さて、こうした中、今週月曜日の2月18日は安倍政権と仲井眞元知事が5年前に約束した米海兵隊普天間基地の「運用停止」の期限だったことを現地の新聞報道で知りました。しかし、現在の日米合意の下では、もはや普天間基地の返還は不可能であることが誰の目にも明らかになってきています。なぜなら、その前提に名護市辺野古への基地の移設≒新基地建設が条件になっているからです。しかも、その辺野古埋め立てには、軟弱地盤の問題、地盤改良工事の技術的困難さ、地盤改良に必要な設計変更許可をデニー知事が承認することはあり得ない等の条件が重なり、まともに考えれば、物理的にも法的にも政治的にも新基地建設は不可能と言われています。

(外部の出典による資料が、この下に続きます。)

(* ===== verification/Startup.v ===== *)
(** * Starting a node ([crates/kalpakdb/src/server.rs])

    [validate_listeners], [boot_control], [serve_with_scrub] and
    [serve_witness]: the checks on the options, the order in which the files
    of the data directory are opened, and which listeners are started on
    which addresses.  The files are those of the other components: segments
    on a device, and the guard journal, the scrub checkpoint, the replica
    intents and the control plane in directories.  Certificates, TLS, sockets
    and [openraft] are the parameter [Platform]; a call that serves until it
    ends is taken to have started.  What [AppState] holds beyond the node's
    data (counters, slots, the HTTP client) is left out. *)

From S2P Require Import Prelude Core Signing Metadata Leases StateMachine StateInvariant ControlPlane Lifecycle Durability Io Segment Store StoreInvariant StorePut StoreTheorems StoreOpen StoreCompact Tiered TieredCold StoreRestart Codecs Snapshot LogStore Retention RetentionTheorems Scrub OnlineScrub Repair Api Admission Upload Reclamation NetAddr.
From S2P Require Recovery.
From Stdlib Require Import Strings.Byte.

(** ** Options *)
Record MeshOpts := MkMesh { mo_addr : string; mo_ca : string; mo_cert : string; mo_key : string }.
Record ServeOpts := MkServe {
  sv_data_dir : string;
  sv_addr : string;
  sv_warm_bytes : Z;
  sv_node_id : Z;
  sv_bootstrap : bool;
  sv_grpc_addr : option string;
  sv_compact_secs : Z;
  sv_require_signatures : bool;
  sv_max_block_bytes : option Z;
  sv_tls_cert : option string;
  sv_tls_key : option string;
  sv_read_token : option string;
  sv_mesh : option MeshOpts }.

Inductive BootError :=
| BootMessage (message : string)
| BootIo (e : io_error)
| BootStore (e : Error)
| BootControl (e : ControlError).

Definition require_loopback (addr transport : string) : res BootError () :=
  match parse_socket_addr addr with
  | None => Err (BootMessage (transport +:+ " requires a literal loopback bind address (127.0.0.1 or [::1])"))
  | Some a =>
      if is_loopback a then Ok ()
      else Err (BootMessage (transport +:+ " may bind only to loopback; configure --mesh for remote HTTP access; remote gRPC requires an authenticated transport not yet implemented"))
  end.
Definition validate_listeners (opts : ServeOpts) : res BootError () :=
  if negb (sv_compact_secs opts =? 0) then Err (BootMessage GC_REASON)
  else
    _ ← (if bool_decide (sv_mesh opts = None) then require_loopback (sv_addr opts) "HTTP without mesh mTLS" else Ok ());
    match sv_grpc_addr opts with Some addr => require_loopback addr "plaintext gRPC" | None => Ok () end.

(** ** What is started *)
Inductive Listener :=
| LGrpc (addr : SocketAddr)                  (** plain gRPC *)
| LMesh (addr : SocketAddr)                  (** a client certificate is required *)
| LPublic (addr : string) (tls : bool) (boundary : bool).
Inductive Started :=
| Repairing
| Expiring
| Scrubbing (rate : Z)
| Listening (l : Listener).

(** Files outside the data directory, TLS, sockets and [openraft]. *)
Class Platform (E R : Type) := {
  read_file : string → E → E * res io_error bytes;
  http_client : bytes → bytes → res string ();           (** root certificate, identity *)
  rustls_config : bytes → bytes → bytes → res string (); (** CA, certificates, key *)
  pem_config : string → string → E → E * res io_error ();
  bind_listener : string → E → E * res io_error ();
  raft_new : Z → Inner → StateMachineStore → E → E * res string R;
  raft_initialize : list (Z * string) → R → R * res string () }.

Record Host (W E : Type) := MkHost {
  ho_disk : W;
  ho_ret : Dir;
  ho_cursor : Dir;
  ho_log : Dir;
  ho_control : Dir;
  ho_env : E;
  ho_started : list Started }.
Arguments MkHost {W E}.
Arguments ho_disk {W E}.
Arguments ho_ret {W E}.
Arguments ho_cursor {W E}.
Arguments ho_log {W E}.
Arguments ho_control {W E}.
Arguments ho_env {W E}.
Arguments ho_started {W E}.

Section Startup.
Context {W F R E C M : Type} `{!SegmentIo W F, !Blake3, !HashOrder, !Hex, !ReqsJson, !Platform E R}.
Context `{!BindingKey, !Bincode, !SnapshotJson, !LogJson, !CursorJson, !Semaphore M}.
(** An empty cache of a size; [StorageError]'s [Display]; the name of a
    temporary file and the seed of a new storage generation. *)
Context (new_cache : Z → C) (storage_text : StorageError → string) (temporary : string) (seed : bytes).
Abbreviation Machine := (Host W E).
Abbreviation BM := (ST Machine BootError).

Definition set_disk w (h : Machine) : Machine := MkHost w (ho_ret h) (ho_cursor h) (ho_log h) (ho_control h) (ho_env h) (ho_started h).
Definition set_ret_dir d (h : Machine) : Machine := MkHost (ho_disk h) d (ho_cursor h) (ho_log h) (ho_control h) (ho_env h) (ho_started h).
Definition set_cursor_dir d (h : Machine) : Machine := MkHost (ho_disk h) (ho_ret h) d (ho_log h) (ho_control h) (ho_env h) (ho_started h).
Definition set_log_dir d (h : Machine) : Machine := MkHost (ho_disk h) (ho_ret h) (ho_cursor h) d (ho_control h) (ho_env h) (ho_started h).
Definition set_control_dir d (h : Machine) : Machine := MkHost (ho_disk h) (ho_ret h) (ho_cursor h) (ho_log h) d (ho_env h) (ho_started h).
Definition set_env e (h : Machine) : Machine := MkHost (ho_disk h) (ho_ret h) (ho_cursor h) (ho_log h) (ho_control h) e (ho_started h).

(** A call on one part of the host, with [?]. *)
Definition part {S X A} (get : Machine → S) (set : S → Machine → Machine) (f : X → BootError) (m : ST S X A) : BM A := λ h,
  let (s, r) := m (get h) in (set s h, map_err f r).
Definition on_env {A} (m : ST E io_error A) : BM A := part ho_env set_env BootIo m.
Definition start (s : Started) : BM () := λ h,
  (MkHost (ho_disk h) (ho_ret h) (ho_cursor h) (ho_log h) (ho_control h) (ho_env h) (ho_started h ++ [s]), Ok ()).
Definition or_message {A} (r : res string A) : BM A := st_lift (map_err BootMessage r).

(** ** The mesh *)
Record MeshClientTls := MkClientTls { ct_ca_pem : bytes; ct_identity_pem : bytes }.
Definition client_tls (m : MeshOpts) : BM MeshClientTls :=
  on_env (read_file (mo_cert m)) ≫= λ cert,
  on_env (read_file (mo_key m)) ≫= λ key,
  on_env (read_file (mo_ca m)) ≫= λ ca, mret (MkClientTls ca (cert ++ [x0a] ++ key)).
Definition server_config (m : MeshOpts) : BM () :=
  on_env (read_file (mo_ca m)) ≫= λ ca,
  on_env (read_file (mo_cert m)) ≫= λ cert,
  on_env (read_file (mo_key m)) ≫= λ key, or_message (rustls_config ca cert key).

(** ** The control plane *)
Definition start_node_with_mesh (node_id : Z) (mesh : option MeshClientTls) : BM R :=
  part ho_control set_control_dir BootControl (Recovery.start_node storage_text) ≫= λ '(i, sm),
  match mesh with
  | Some t => st_lift (map_err (λ e, BootControl (Init ("mesh tls: " +:+ e))) (http_client (ct_ca_pem t) (ct_identity_pem t)))
  | None => mret ()
  end ≫= λ _,
  part ho_env set_env (λ e, BootControl (Init e)) (raft_new node_id i sm).
(** Embedded use: nothing on disk, and a cluster of this node alone.  An empty
    log has purged nothing, so the check of recovery passes. *)
Definition start_single_node (node_id : Z) : BM R :=
  part ho_env set_env (λ e, BootControl (Init e)) (raft_new node_id in_memory default_sm) ≫= λ raft,
  let (raft, r) := raft_initialize [(node_id, "local")] raft in
  st_lift (map_err (λ e, BootControl (Init e)) r) ≫= λ _, mret raft.
(** A cluster that exists already is not initialized again. *)
Definition boot_control (opts : ServeOpts) : BM R :=
  match sv_mesh opts with Some m => client_tls m ≫= λ t, mret (Some t) | None => mret None end ≫= λ mesh_tls,
  start_node_with_mesh (sv_node_id opts) mesh_tls ≫= λ raft,
  mret (if sv_bootstrap opts
        then (raft_initialize [(sv_node_id opts, match sv_mesh opts with Some m => mo_addr m | None => sv_addr opts end)] raft).1
        else raft).

(** ** Listeners *)
Definition parse_addr (addr : string) : BM SocketAddr :=
  or_message (ok_or (parse_socket_addr addr) "invalid socket address syntax").
Definition listen (l : Listener) : BM () := start (Listening l).
Definition serve_app (opts : ServeOpts) (boundary : bool) : BM () :=
  match sv_tls_cert opts, sv_tls_key opts with
  | Some cert, Some key =>
      on_env (pem_config cert key) ≫= λ _,
      parse_addr (sv_addr opts) ≫= λ _,
      on_env (bind_listener (sv_addr opts)) ≫= λ _, listen (LPublic (sv_addr opts) true boundary)
  | None, None => on_env (bind_listener (sv_addr opts)) ≫= λ _, listen (LPublic (sv_addr opts) false boundary)
  | _, _ => st_throw (BootMessage "--tls-cert and --tls-key must be given together")
  end.
Definition start_grpc (opts : ServeOpts) : BM () :=
  match sv_grpc_addr opts with
  | Some addr => parse_addr addr ≫= λ bind, listen (LGrpc bind)
  | None => mret ()
  end.
Definition start_mesh (opts : ServeOpts) : BM () :=
  match sv_mesh opts with
  | Some m => server_config m ≫= λ _, parse_addr (mo_addr m) ≫= λ bind, listen (LMesh bind)
  | None => mret ()
  end.
Definition is_mesh (opts : ServeOpts) : bool := negb (bool_decide (sv_mesh opts = None)).

(** ** [serve_with_scrub] *)
Abbreviation Node := (NodeState R (W * BlockStore F) C).
Definition max_block_bytes (opts : ServeOpts) : Z := default (256 * 1024 * 1024) (sv_max_block_bytes opts).
Definition rate_allowed (rate : option Z) : bool := match rate with Some r => (1 <=? r) && (r <=? 1024) | None => true end.
Definition app_state (opts : ServeOpts) (blocks : BlockStore F) (retention : RetState) (repairs : RepairLog) (raft : R) : BM Node := λ h,
  (h, Ok (MkNode raft retention (ho_ret h) repairs (ho_log h)
            (tiered_new (ho_disk h, blocks) (new_cache (sv_warm_bytes opts)) (sv_warm_bytes opts)) [] [])).
Definition open_scanner (rate : option Z) : BM (option (OnlineScrubber F)) :=
  match rate with
  | Some _ => part ho_cursor set_cursor_dir BootIo online_open ≫= λ sc, mret (Some sc)
  | None => mret None
  end.
(** The files, in the order they are opened. *)
Definition open_data (opts : ServeOpts) (rate : option Z) : BM (Node * option (OnlineScrubber F)) :=
  part ho_disk set_disk (λ e, BootStore (Io e)) open_with ≫= λ blocks,
  part ho_ret set_ret_dir BootIo ret_open ≫= λ retention,
  open_scanner rate ≫= λ scanner,
  part ho_log set_log_dir BootIo (repair_open temporary seed) ≫= λ repairs,
  boot_control opts ≫= λ raft,
  app_state opts blocks retention repairs raft ≫= λ node, mret (node, scanner).
(** The HTTP client for peers is built from the same certificates. *)
Definition peer_client (opts : ServeOpts) : BM () :=
  match sv_mesh opts with
  | Some m => client_tls m ≫= λ t, or_message (http_client (ct_ca_pem t) (ct_identity_pem t))
  | None => mret ()
  end.
Definition start_tasks (scanner : option (OnlineScrubber F)) (rate : option Z) : BM () :=
  start Repairing ≫= λ _, start Expiring ≫= λ _,
  match scanner, rate with Some _, Some rate => start (Scrubbing rate) | _, _ => mret () end.
Definition serve_with_scrub (opts : ServeOpts) (rate : option Z) : BM (Node * UploadBudget M) :=
  if negb (rate_allowed rate) then st_throw (BootMessage "--scrub-mib-per-sec must be between 1 and 1024")
  else
    st_lift (validate_listeners opts) ≫= λ _,
    or_message (budget_new (max_block_bytes opts)) ≫= λ uploads,
    open_data opts rate ≫= λ '(node, scanner),
    peer_client opts ≫= λ _,
    start_tasks scanner rate ≫= λ _,
    start_grpc opts ≫= λ _,
    start_mesh opts ≫= λ _,
    serve_app opts (is_mesh opts) ≫= λ _,
    mret (node, uploads).
(** A witness has no data plane. *)
Definition serve_witness (opts : ServeOpts) : BM R :=
  st_lift (validate_listeners opts) ≫= λ _,
  boot_control opts ≫= λ raft,
  start_mesh opts ≫= λ _,
  serve_app opts (is_mesh opts) ≫= λ _,
  mret raft.
End Startup.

それでも工事を強行すれば、辺野古は沈下し続ける基地となって、米軍が「普天間代替施設」と認証してくれるか見通せない可能性もあり、結果的に、貴重な自然を破壊して、役立たずの基地をつくり、普天間は返還されず、国民は何兆円もの建設費を負担させられる、という天下の愚策によって沖縄と日本が翻弄される事態になります。
万万が一まともな新基地が辺野古にできたとしても、「普天間を使い続ける」という話が米軍関係者から平然と出ているという話もあります。なぜなら、辺野古の滑走路は1800メートルしかなく、滑走路が2700メートルもある普天間の代替施設には基本的にならないからです。そして外部からの攻撃にも脆弱で、気候変動による海面上昇や自然災害が増えている昨今、軍事基地を沿岸部に建設する時代ではないとも米軍事専門家は言っています。
こうした変化する背景を無視して、思考停止してか、変化への対応力を失ってか、政権は辺野古新基地建設に固執し、「県民投票の結果に関係なく進める」と、これから示されようとしている民意まで平然と無視する態度を表明しています。これではすでにこの国は民主主義国家ではありません。沖縄の気持ちに寄り添うどころか、国はいよいよ沖縄という県を日本から突き放そうとしているようにさえ感じます。こういう政権の態度を是とするか、非とするのかを沖縄の県民投票は国民全体に問うていると思います。その結果とその後の国の対応に引き続き注目してゆきましょう。